Data listing:
(** X29. Dead aliens never shoot.  When the formation fires, the shooter is
    an alien of the vector that is alive; its bullet goes into the first free
    slot, at the middle of the first frame of the shooter and the height of
    the alien bullet below it, moving down by 2; no other slot, no alien and
    nothing of the player changes. *)
Theorem alien_fire_from_live_alien (fuel : nat) (s s' : Sim) :
  of_int (aliens_killed s) < num_aliens (game s) ->
  alien_fire fuel s = Done s' ->
  exists rai alien animation alien_sprite,
    get (aliens (game s)) rai = Done alien /\ Alien.type alien <> DEAD /\
    get (alien_animation s) (Alien.type alien - 1) = Done animation /\
    get (frames animation) 0 = Done alien_sprite /\
    num_bullets (game s') = size_t (num_bullets (game s) + 1) /\
    get (bullets (game s')) (num_bullets (game s))
    = Done (Bullet.mk (size_t (Alien.x alien + sprite_width alien_sprite / 2))
                      (size_t (Alien.y alien - 7)) (-2)) /\
    (forall j, 0 <= j -> j <> num_bullets (game s) ->
               get (bullets (game s')) j = get (bullets (game s)) j) /\
    aliens (game s') = aliens (game s) /\ player (game s') = player (game s).
Proof.
  intros Hguard H. unfold alien_fire in H.
  destruct (Z.ltb_spec (of_int (aliens_killed s)) (num_aliens (game s))) as [_|Hno]; [|lia].
  unfold random_alien in H. destruct (random (rng s)) as [r rng'].
  apply bind_done in H. destruct H as [[rai s1] [Hpick H]].
  apply pick_alive_live in Hpick. destruct Hpick as [[r' ->] [alien [Halien Hlive]]].
  rewrite set_rng_twice in H.
  change (game (set_rng rng' s)) with (game s) in Halien.
  change (game (set_rng r' s)) with (game s) in H.
  change (alien_animation (set_rng r' s)) with (alien_animation s) in H.
  rewrite Halien in H. cbn [bind] in H.
  apply bind_done in H. destruct H as [animation [Hanim H]].
  apply bind_done in H. destruct H as [alien_sprite [Hsprite H]].
  cbn [get alien_bullet_sprite Z.ltb Z.compare Z.to_nat nth_error bind sprite_height] in H.
  apply bind_done in H. destruct H as [l [Hput H]].
  apply put_done in Hput. destruct Hput as [Hrange ->]. injection H as <-.
  exists rai, alien, animation, alien_sprite.
  cbn [with_game set_game game set_rng set_num_bullets set_bullets num_bullets bullets aliens
       player].
  repeat (split; [first [assumption | reflexivity]|]).
  split; [apply get_replace_same; exact Hrange|].
  split; [intros j Hj Hne; apply get_replace_other; lia|].
  split; reflexivity.
Qed.
(** A request made by [create] is listed: it is among the sender's sent
    requests, and, when it is pending (always so for a new pair and for a pair
    whose request had been rejected, which keeps its id), among the recipient's
    pending requests, each joined with the other user's row. *)
Theorem created_request_is_listed
    (now s r : Z) (db : Db) (us ur : UserDTO.t)
    (Hus : us ∈ users db) (Hs : UserDTO.id us = s)
    (Hur : ur ∈ users db) (Hr : UserDTO.id ur = r) :
  let res := create now s r db in
  mkRequestDTO (fst res) None (Some ur) ∈ getSentRequests s (snd res)
  ∧ (ContactRequest.status (fst res) = StPending →
     mkRequestDTO (fst res) (Some us) None ∈ getPendingRequests r (snd res))
  ∧ (findBySenderAndRecipient s r db = None → ContactRequest.status (fst res) = StPending)
  ∧ (∀ q, findBySenderAndRecipient s r db = Some q →
          ContactRequest.status q = StRejected →
          ContactRequest.status (fst res) = StPending
          ∧ ContactRequest.id (fst res) = ContactRequest.id q).
Proof.
  assert (Hmain :
    let res := create now s r db in
    fst res ∈ contact_requests (snd res)
    ∧ ContactRequest.sender_id (fst res) = s
    ∧ ContactRequest.recipient_id (fst res) = r
    ∧ users (snd res) = users db).
  { unfold create. destruct (findBySenderAndRecipient s r db) as [q|] eqn:Hfind.
    - apply head_filter_Some in Hfind as [Hq [Hqs Hqr]]. case_decide as Hst; simpl.
      + split; [|done]. apply list_elem_of_fmap. exists q. split; [|done].
        by rewrite decide_True.
      + done.
    - simpl. split; [|done]. apply elem_of_app. right. left. }
  simpl in Hmain. destruct Hmain as (Hin & Hfs & Hfr & Husers). simpl.
  split; [|split; [|split]].
  - apply elem_of_getSentRequests. eexists _, _. split; [done|].
    rewrite Husers, Hfr. done.
  - intros Hst. apply elem_of_getPendingRequests. eexists _, _. split; [done|].
    rewrite Husers, Hfs. done.
  - intros Hnone. unfold create. by rewrite Hnone.
  - intros q Hsome Hst. unfold create. rewrite Hsome. by rewrite decide_True.
Qed.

Exercise aim: In the listing above, locate the line with "slot, at the" and the line with "apply bind_done in H. destruct H as [animation", then extract exactly those lines and every line between them, and nothing more.

Output of the exercise:
    slot, at the middle of the first frame of the shooter and the height of
    the alien bullet below it, moving down by 2; no other slot, no alien and
    nothing of the player changes. *)
Theorem alien_fire_from_live_alien (fuel : nat) (s s' : Sim) :
  of_int (aliens_killed s) < num_aliens (game s) ->
  alien_fire fuel s = Done s' ->
  exists rai alien animation alien_sprite,
    get (aliens (game s)) rai = Done alien /\ Alien.type alien <> DEAD /\
    get (alien_animation s) (Alien.type alien - 1) = Done animation /\
    get (frames animation) 0 = Done alien_sprite /\
    num_bullets (game s') = size_t (num_bullets (game s) + 1) /\
    get (bullets (game s')) (num_bullets (game s))
    = Done (Bullet.mk (size_t (Alien.x alien + sprite_width alien_sprite / 2))
                      (size_t (Alien.y alien - 7)) (-2)) /\
    (forall j, 0 <= j -> j <> num_bullets (game s) ->
               get (bullets (game s')) j = get (bullets (game s)) j) /\
    aliens (game s') = aliens (game s) /\ player (game s') = player (game s).
Proof.
  intros Hguard H. unfold alien_fire in H.
  destruct (Z.ltb_spec (of_int (aliens_killed s)) (num_aliens (game s))) as [_|Hno]; [|lia].
  unfold random_alien in H. destruct (random (rng s)) as [r rng'].
  apply bind_done in H. destruct H as [[rai s1] [Hpick H]].
  apply pick_alive_live in Hpick. destruct Hpick as [[r' ->] [alien [Halien Hlive]]].
  rewrite set_rng_twice in H.
  change (game (set_rng rng' s)) with (game s) in Halien.
  change (game (set_rng r' s)) with (game s) in H.
  change (alien_animation (set_rng r' s)) with (alien_animation s) in H.
  rewrite Halien in H. cbn [bind] in H.
  apply bind_done in H. destruct H as [animation [Hanim H]].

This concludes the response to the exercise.